According to researchcalled Spatial Analysis of Global Bitcoin Mining, mining activity was detected in more than 6,000 geographical points in 139 countries and regions of the world. In more detail, 44.3% of the surface of our planet already has a Bitcoin mining footprint, as a sign of its growing expansion.
Something that the magazine Nature highlights is that mining does not discriminate in location. In fact, they explain that beyond the points already known, such as China, the United States or Iceland, mining was detected in unexpected places, such as Tahiti, in French Polynesia, or Malawi, in southeast Africa.
In addition, and if you look closely at the map attached above, it is possible to see an important mining activity in Latin America, especially in Venezuela and Brazil, where there are several green dots that suggest the detection of equipment SO C of mining walking.
A tendency to concentration
Nature highlights that mining activity, being widely distributed, complies with the precepts of the decentralized nature of blockchains. Nevertheless, point out that there is a “strong tendency towards spatial concentration” of minersparticularly in places where energy is abundant and cheap.

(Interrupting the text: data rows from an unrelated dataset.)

Lemma fill_condition_spec c bs :
  fill_condition (map_condition literal_of c) (bindings (condition_params c) ++ bs) = (map_condition meant c, bs).
Proof.
  destruct c as [n op v|n vs]; cbn [map_condition fill_condition condition_params].
  - by rewrite fill_value.
  - by rewrite (fill_all_spec fill_literal literal_of meant value_params fill_value).
Qed.

Lemma fill_conditions cs bs :
  fill_all fill_condition (map (map_condition literal_of) cs) (bindings (concat (map condition_params cs)) ++ bs)
  = (map (map_condition meant) cs, bs).
Proof. apply fill_all_spec, fill_condition_spec. Qed.

(** ** The query that is executed is the query that was asked for *)

Lemma read_order_spec a rest : asked_ok a -> not_next (kw "ORDER") rest ->
  read_order (order_tokens a ++ rest) = Some (match a.(sorts) with [] => None | l => Some (l, a.(ascending)) end, rest).
Proof.
  intros [_ Hn] Hr. unfold read_order, order_tokens. destruct (sorts a) as [|n l] eqn:E; [cbn; by rewrite Hr|].
  cbn [app]. rewrite read_token_same. cbn [mbind option_bind]. rewrite read_token_same. cbn [mbind option_bind].
  rewrite <- app_assoc, read_names_spec; [|done|done|by destruct (ascending a)]. by destruct (ascending a).
Qed.

Lemma read_number n r : read_literal (Word (sprintf_d n) :: r) = Some (Number (sprintf_d n), r).
Proof. cbn [read_literal]. by rewrite (proj1 (sprintf_d_number n)). Qed.

Lemma read_limit_spec a : (0 <= a.(from) -> 0 < a.(at_most)) ->
  read_limit (limit_tokens a ++ [sign ";"])
  = Some (if 0 <? a.(at_most) then Some (Number (sprintf_d a.(at_most))) else None,
          if 0 <=? a.(from) then Some (Number (sprintf_d a.(from))) else None, [sign ";"]).
Proof.
  intros H. unfold read_limit, limit_tokens. destruct (0 <? at_most a) eqn:E1.
  - rewrite <- app_assoc. cbn [app]. rewrite read_token_same. cbn [mbind option_bind].
    rewrite read_number. cbn [mbind option_bind]. destruct (0 <=? from a) eqn:E2; [|done].
    cbn [app]. rewrite read_token_same. cbn [mbind option_bind]. by rewrite read_number.
  - destruct (0 <=? from a) eqn:E2; [lia|done].
Qed.

Lemma limit_next t a : t <> kw "LIMIT" -> t <> kw "OFFSET" -> t <> sign ";" -> not_next t (limit_tokens a ++ [sign ";"]).
Proof.
  intros H1 H2 H3. unfold not_next, limit_tokens.
  destruct (0 <? at_most a), (0 <=? from a); cbn; by rewrite decide_False by done.
Qed.

Lemma order_next t a rest : t <> kw "ORDER" -> not_next t rest -> not_next t (order_tokens a ++ rest).
Proof. intros H1 H2. unfold not_next, order_tokens. destruct (sorts a); [done|]. cbn. by rewrite decide_False by done. Qed.

(** An OFFSET without a LIMIT. *)
Definition stray_offset (a : asked) : bool := (0 <=? a.(from)) && (a.(at_most) <=? 0).

(** What is said of the object after the calls. *)
Definition says_what_was_asked (t : Table) (a : asked) (q : SQLQuery) : Prop :=
  prepared (find_text q) q.(params) = (if stray_offset a then None else Some (asked_select t a))
  /\ prepared (remove_text q) q.(params) = Some (asked_delete t a).

Lemma query_prepared (t : Table) (a : asked) (q : SQLQuery) :
  table_ok t -> finished a -> asked_ok a -> written t a q -> says_what_was_asked t a q.
Proof.
  intros Ht Hf Ha Hw. unfold says_what_was_asked.
  assert (q.(params) = concat (map condition_params a.(wanted)) ++ []) as Hp by (rewrite app_nil_r; apply Hw).
  pose proof Ht as (Hn & Hne & Hfs). pose proof Ha as [Hcs _]. unfold prepared. split.
  - rewrite (lex_find t a q Ht Ha Hf Hw). unfold read_statement, kw at 1. rewrite decide_True by done. unfold read_select.
    rewrite read_names_spec; [|by apply Forall_map|by destruct (fields t)|done]. cbn [mbind option_bind].
    rewrite read_token_same. cbn [mbind option_bind read_name]. rewrite Hn. cbn [mbind option_bind].
    rewrite read_where_spec; [|done|by apply order_next, limit_next|by apply order_next, limit_next]. cbn [mbind option_bind].
    rewrite read_order_spec; [|done|by apply limit_next]. cbn [mbind option_bind].
    destruct (stray_offset a) eqn:Es; unfold stray_offset in Es.
    { unfold read_limit, limit_tokens. assert ((0 <? at_most a) = false) as -> by lia.
      assert ((0 <=? from a) = true) as -> by lia. done. }
    rewrite read_limit_spec by lia. cbn [mbind option_bind]. unfold closed. rewrite decide_True by done.
    cbn [mbind option_bind fill_sql]. f_equal. rewrite Hp, bindings_app, fill_conditions. unfold asked_select.
    by destruct (0 <? at_most a), (0 <=? from a).
  - rewrite (lex_remove t a q Ht Ha Hf Hw). unfold read_statement, kw at 1. rewrite decide_False, decide_True by done.
    unfold read_delete. rewrite read_token_same. cbn [mbind option_bind read_name]. rewrite Hn. cbn [mbind option_bind].
    rewrite read_where_spec by done. cbn [mbind option_bind]. unfold closed. rewrite decide_True by done.
    cbn [mbind option_bind fill_sql]. f_equal. by rewrite Hp, bindings_app, fill_conditions.
Qed.

Lemma forallb_concat_map {A B} (f : A -> list B) (p : B -> bool) l :
  forallb p (concat (map f l)) = forallb (fun a => forallb p (f a)) l.
Proof. induction l as [|a l IH]; [done|]. cbn. by rewrite forallb_app, IH. Qed.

This phenomenon, as they called it, “increases the potential risk of an attack by 51% and makes the entire network more vulnerable due to regulatory changes, disasters, or other restrictions in specific locations.”
What Nature says refers to the United States or China, which are the countries where there is more mining presence and where more than 50% of the computing power (hashrate) of Bitcoin is concentrated.
But a 51% attack is not that easy to execute. For that, more than half of the miners should agree to launch the attack and in the United States, although the majority of the hashrate is present, this is distributed among companies and farms that hardly join forces to damage their source of money.
And if it’s not this way, to launch the 51% attack, it would be necessary to build enough machinery to overcome the current mark, that would cost billions of dollars to make, not counting energy prices, which is also unlikely to be owned by anyone.
A comprehensive framework
Nature maintains that, based on the analysis and study carried out by its researchers, the best way to regulate Bitcoin mining is through the construction of a global framework in the short term, which motivates operators to mine where there is abundant renewable energy and capacity surplus electricity.
These places could be in Latin America, where the activity can be profitable, by having conditions that, in affinity with Nature, could promote the massification of mining.
In Venezuela, for example, there are recurrent electrical surpluses, which could be used to improve the national electrical system, as Bitcoin miners suggested earlier this year.
Nature, with its research, does nothing more than recognize the growth of Bitcoin mining, an activity that, although it is in crisis (due to low prices), does not seem to give in and, on the contrary, what it does is keep its constant expansion.